I really don’t need to say much about the movie itself. It takes its R-rating and runs with it. Like in the comics, Deadpool breaks the fourth wall a lot in this, like directly talking to the audience, telling post production to “cue the music” and even a fourth wall within a fourth wall breaking. Why not?
Despite the movie’s overall fun tone, it gets very serious at times, and it handles these serious moments very well. Deadpool’s origin story is downright horrific, the same way that Wolverine’s should have been in that movie I won’t name again in this post. You can feel the fear and emotional pain he experiences thanks to his new ugly appearance. As much as it’s sometimes treated as a joke, you can feel his frustration on more than one occasion. It brilliantly uses flashbacks to mix these scenes into the movie to even out the tone.

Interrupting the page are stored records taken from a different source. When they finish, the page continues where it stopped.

(** X22: [UnmarshalXML] tries the formats in the order of the list and takes
    the first that parses the text: the receiver is then that instant,
    and no error is returned.  When no format parses the text, the
    receiver is left as it was and the error is the one of the last
    format tried, RFC3339Nano; when the element could not be decoded, the
    receiver is left as it was and the error is the decoder's. *)
Theorem UnmarshalXML_first_format (decoded : string + error) (l : lastModTime) :
  match decoded with
  | inr err => UnmarshalXML time_Parse decoded l = (l, Some err)
  | inl v =>
      (exists pre format post t,
         formats = pre ++ format :: post /\
         Forall (fun f => exists e, time_Parse f v = inr e) pre /\
         time_Parse format v = inl t /\
         UnmarshalXML time_Parse decoded l = ({| Time := t |}, None)) \/
      (exists e,
         Forall (fun f => exists e, time_Parse f v = inr e) formats /\
         time_Parse RFC3339Nano v = inr e /\
         UnmarshalXML time_Parse decoded l = (l, Some e))
  end.
Proof.
  destruct decoded as [v|err]; [|reflexivity].
  unfold UnmarshalXML.
  pose proof (try_formats_spec formats v None) as H.
  destruct (try_formats time_Parse formats v None) as [t|e].
  - left. destruct H as (pre & format & post & Hf & Hpre & Hformat).
    exists pre, format, post, t. auto.
  - right. destruct H as [Hall ->].
    change (last formats) with (Some RFC3339Nano).
    assert (Hlast : exists e, time_Parse RFC3339Nano v = inr e).
    { rewrite Forall_forall in Hall. apply Hall.
      unfold formats. repeat (try (left; fail); right). }
    destruct Hlast as [e He]. exists e. rewrite He. auto.
Qed.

Ryan Reynolds seems like he was born to play Deadpool, and you can tell that he’s really passionate about the role. He spent years trying to get the movie made, donned the costume for so many advertisements that didn’t include any actual footage of the movie, and all the PSA’s they released as well. Anyone remember 12 Days of Deadpool? For 12 days, a bunch of goodies came out, ending with a new trailer on Christmas Day. A similar campaign is already on for Deadpool 2, with a great Superman movie spoof and a Bob Ross teaser trailer.
With all that said, Deadpool won’t be for everyone. As much as my father and I tend to enjoy a lot of similar movies, I know he wouldn’t enjoy this movie’s crude sense of humour. For some people, the gore might be a bit much when the movie tends to not take itself seriously. Like I said, Deadpool’s origin story within the movie feels like its straight out of a horror movie. That too might be a bit much for some. But then again, you’re watching a movie with a hard R. What do you expect?

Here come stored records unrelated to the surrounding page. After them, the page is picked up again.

Definition image_score_ml (image_bytes : bytes) : M result :=
  try_except
    (pipe <- get_image_pipe ;;
     im <- lift (image_open E image_bytes) ;;
     pil <- lift (image_convert E im "RGB") ;;
     out <- call pipe (image_pipe E) pil ;;
     top <- index0 out ;;
     ret (image_score top, DList out))
    (fun e => ret (image_error e)).

(** *** Wrappers *)

Definition audio_score_ml (audio_bytes : bytes) (filename : option string) : M result :=
  process_audio_file audio_bytes filename.

(** [time.sleep(seconds)]: time is not part of the world. *)
Definition time_sleep (seconds : Q) : M unit := ret tt.

(** [progress_bar.progress(n)] *)
Definition progress (bar : progress_bar) (n : Z) : M unit :=
  emit (Progress n) ;;;
  match bar_progress bar n with
  | Some e => raise e
  | None => ret tt
  end.

(** The loop both public functions start with. *)
Definition progress_loop (bar : option progress_bar) : M unit :=
  for_range 100 0
    (fun percent_complete =>
       time_sleep (5 # 1000) ;;;
       match bar with
       | Some b => progress b (percent_complete + 1)
       | None => ret tt
       end).

Definition unsupported_modality : result :=
  (0%Q, DDict [("error", PStr "Unsupported modality")]).

Definition analyze_content (modality : string) (file_bytes : bytes)
    (bar : option progress_bar) (filename : option string) : M result :=
  progress_loop bar ;;;
  if String.eqb modality "Image" || String.eqb modality "Video"
  then image_score_ml file_bytes
  else if String.eqb modality "Audio"
  then audio_score_ml file_bytes filename
  else ret unsupported_modality.

Definition analyze_text (text : string) (bar : option progress_bar) : M result :=
  progress_loop bar ;;;
  text_score_ml text.

End Program.

(** ** Concrete inputs used by the examples below *)

Import Str Polarity.

Definition mixed_text_top : classification :=
  {| label := "Fake-or-Human"; score := 3 # 4 |}.

Definition mixed_text_top' : classification :=
  {| label := "Not-Generated-REAL"; score := 9 # 10 |}.

(** A world with no file, no cached model and no event. *)
Definition empty_world : world :=
  {| files := ∅; cache := ∅; next_id := 0; trace := [] |}.

(** Collaborators that all succeed. *)
Definition demo : collaborators := {|
  cuda_is_available := false;
  pipeline := fun _ _ _ => None;
  image_pipe := fun _ =>
    Return [Classification "Realism" (9 # 10); Classification "Deepfake" (1 # 10)];
  audio_pipe := fun _ =>
    Return [Classification "spoof" (7 # 10); Classification "bonafide" (3 # 10)];
  text_detector := fun _ =>
    Return [Classification "Fake" (82 # 100); Classification "Real" (18 # 100)];
  image_open := fun b => Return (PilImage "P" b);
  image_convert := fun im m => Return (PilImage m (pixels im));
  librosa_load := fun _ _ _ => Return [0%Q; (1 # 2)%Q];
  sf_write := fun _ _ _ => Return [Byte.x52; Byte.x49; Byte.x46; Byte.x46];
  os_path_splitext := fun _ => ("clip", ".wav");
  tmp_name := fun _ suffix => "/tmp/tmpk3v9x2" ++ suffix;
  tmp_create := fun _ => None;
  tmp_write := fun _ => None
|}.

(** The same collaborators on a machine whose disk is full: the temporary
    file is created, and writing to it raises [OSError]. *)
Definition full_disk : collaborators := {|
  cuda_is_available := cuda_is_available demo;
  pipeline := pipeline demo;
  image_pipe := image_pipe demo;
  audio_pipe := audio_pipe demo;
  text_detector := text_detector demo;
  image_open := image_open demo;
  image_convert := image_convert demo;
  librosa_load := librosa_load demo;
  sf_write := sf_write demo;
  os_path_splitext := os_path_splitext demo;
  tmp_name := tmp_name demo;
  tmp_create := tmp_create demo;
  tmp_write := fun _ => Some (Exception "[Errno 28] No space left on device", [])
|}.

Definition clip_bytes : bytes := [Byte.x49; Byte.x44; Byte.x33; Byte.x04].

Definition sixty_chars : string :=
  "The quick brown fox jumps over the lazy dog again and again.".


(** What [demo] makes of a picture, and the world the call leaves. *)
Definition demo_image_result : result :=
  (image_score (Classification "Realism" (9 # 10)),
   DList [Classification "Realism" (9 # 10); Classification "Deepfake" (1 # 10)]).

Definition demo_image_world : world :=
  snd (analyze_content demo "Image" clip_bytes None None empty_world).

(** A progress bar whose [progress] always returns. *)
Definition quiet_bar : progress_bar := {| bar_progress := fun _ => None |}.

(** ** Outcomes of a computation *)

(** [wp m w post]: [post] holds of the outcome of [m] run in [w] and of the
    world it leaves. *)
Definition wp {A} (m : M A) (w : world) (post : outcome A -> world -> Prop) : Prop :=
  post (fst (m w)) (snd (m w)).
Arguments wp : simpl never.

(** [post] lifted over a continuation: what [bind] asks of its first part. *)
Definition then_wp {A B} (k : A -> M B) (post : outcome B -> world -> Prop)
  : outcome A -> world -> Prop :=
  fun o w =>
    match o with
    | Return a => wp (k a) w post
    | Raise e => post (Raise e) w
    end.

(** [P] holds of the value returned, if one is. *)
Definition returned {A} (P : A -> Prop) : outcome A -> world -> Prop :=
  fun o _ => match o with Return a => P a | Raise _ => True end.

(** The computation returns, whatever the world. *)
Definition returns {A} (m : M A) : Prop :=
  forall w, exists a w', m w = (Return a, w').

(** The top entry of an output, when there is one, has a confidence in
    [0, 1]. *)
Definition top_confidence_ok (out : list classification) : Prop :=
  match out with
  | top :: _ => (0 <= score top <= 1)%Q
  | [] => True
  end.

(** Every pipeline reports confidences in [0, 1]. *)
Definition calibrated (E : collaborators) : Prop :=
  (forall x out, image_pipe E x = Return out -> top_confidence_ok out)
  /\ (forall x out, audio_pipe E x = Return out -> top_confidence_ok out)
  /\ (forall x out, text_detector E x = Return out -> top_confidence_ok out).

(** The invariant of an [AnalysisResult]. *)
Definition result_ok (r : result) : Prop :=
  (has_error (snd r) = false -> 0 <= fst r <= 100)%Q
  /\ (has_error (snd r) = true -> fst r == 0)%Q.


(** The path [demo] and [full_disk] give the temporary copy of "clip.wav". *)
Definition tmp_clip_path : string := "/tmp/tmpk3v9x2.wav".

Definition disk_full_error : exn := Exception "[Errno 28] No space left on device".

(** The world after more events. *)
Definition add_events (evs : list event) (w : world) : world :=
  {| files := files w; cache := cache w; next_id := next_id w;
     trace := trace w ++ evs |}.

(** The progress bar, if there is one, never raises. *)
Definition bar_never_raises (bar : option progress_bar) : Prop :=
  forall b n, bar = Some b -> bar_progress b n = None.

(** ** Session state *)

(** What the interface keeps in [st.session_state]. *)
Inductive session_value :=
| SNone
| SBool (b : bool)
| SScore (q : Q)
| SDetails (d : details).

(** [if key not in st.session_state: st.session_state[key] = v] *)
Definition set_default (key : string) (v : session_value)
    (state : gmap string session_value) : gmap string session_value :=
  match state !! key with
  | Some _ => state
  | None => <[key := v]> state
  end.

(** [setup_session_state], lines 113-119, on the session state it updates. *)
Definition setup_session_state (state : gmap string session_value)
  : gmap string session_value :=
  let state := set_default "analysis_done" (SBool false) state in
  let state := set_default "analysis_result" SNone state in
  set_default "analysis_details" SNone state.

(** ** Relations between the world before and after a computation *)

(** [m] takes every world to one related to it by [R]. *)
Definition steps (R : world -> world -> Prop) {A} (m : M A) : Prop :=
  forall w, R w (snd (m w)).

(** A handle [h] cached for [c] stays cached, and the getter's body for [c]
    does not run again. *)
Definition handle_kept (c : capability) (h : handle) (w w' : world) : Prop :=
  cache w !! c = Some h ->
  cache w' !! c = Some h
  /\ exists evs, trace w' = (trace w ++ evs)%list /\ Initialize c ∉ evs.

(** The memo is as it was for every capability but [c0]. *)
Definition only_touches (c0 : capability) (w w' : world) : Prop :=
  forall c, c <> c0 -> cache w' !! c = cache w !! c.

(** *** What a returned result can be *)







(** Every character of [s] is white space. *)
Fixpoint all_space (s : string) : bool :=
  match s with
  | EmptyString => true
  | String a r => Str.is_space a && all_space r
  end.

(** The events of [progress_bar.progress(first)], ..., [progress(first + n - 1)]. *)
Fixpoint progress_events (n : nat) (first : Z) : list event :=
  match n with
  | O => []
  | S k => Progress first :: progress_events k (first + 1)
  end.

(** A progress bar that raises at its third call. *)
Definition broken_bar : progress_bar :=
  {| bar_progress := fun n => if n =? 3 then Some (Exception "widget is gone") else None |}.

(** Collaborators whose decoders reject every input. *)
Definition undecodable : collaborators := {|
  cuda_is_available := cuda_is_available demo;
  pipeline := pipeline demo;
  image_pipe := image_pipe demo;
  audio_pipe := audio_pipe demo;
  text_detector := text_detector demo;
  image_open := fun _ => Raise (Exception "cannot identify image file");
  image_convert := image_convert demo;
  librosa_load := fun _ _ _ => Raise (Exception "Format not recognised");
  sf_write := sf_write demo;
  os_path_splitext := os_path_splitext demo;
  tmp_name := tmp_name demo;
  tmp_create := tmp_create demo;
  tmp_write := tmp_write demo
|}.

This is the most entertaining X-Men movie released so far, and first movie in the franchise that I don’t have any serious problems with. It feels true to the character. The tone matches the comics perfectly. There’s a great mix of action, fun and well-written drama. Even Colossus has a Russian accent like he should have, whereas he sounds American in the earlier movies. It’s about time the X-Men movies started getting everyone’s character right. And the only character they changed, Negasonic Teenage Warhead, was a very minor character in the comics who died in her first appearance. The nickname makes a lot more sense for the movie version’s powers anyway.
Every time I watch this movie, it’s just as entertaining as the first time and I usually notice something new. Even the opening credits are entertaining.
There are only two more movies left in this X-Men movie blogathon: X-Men: Apocalypse, and Logan. One of them could actually be an Oscar contender in multiple categories. The other one is Apocalypse. After this I’ll probably wait for the new year to begin another Blogathon, and I’m considering either Pixar or Star Trek for this one, followed by Star Wars with the aim to finish it around the time The Last Jedi releases on Blu-ray. But until then, Apocalypse is next.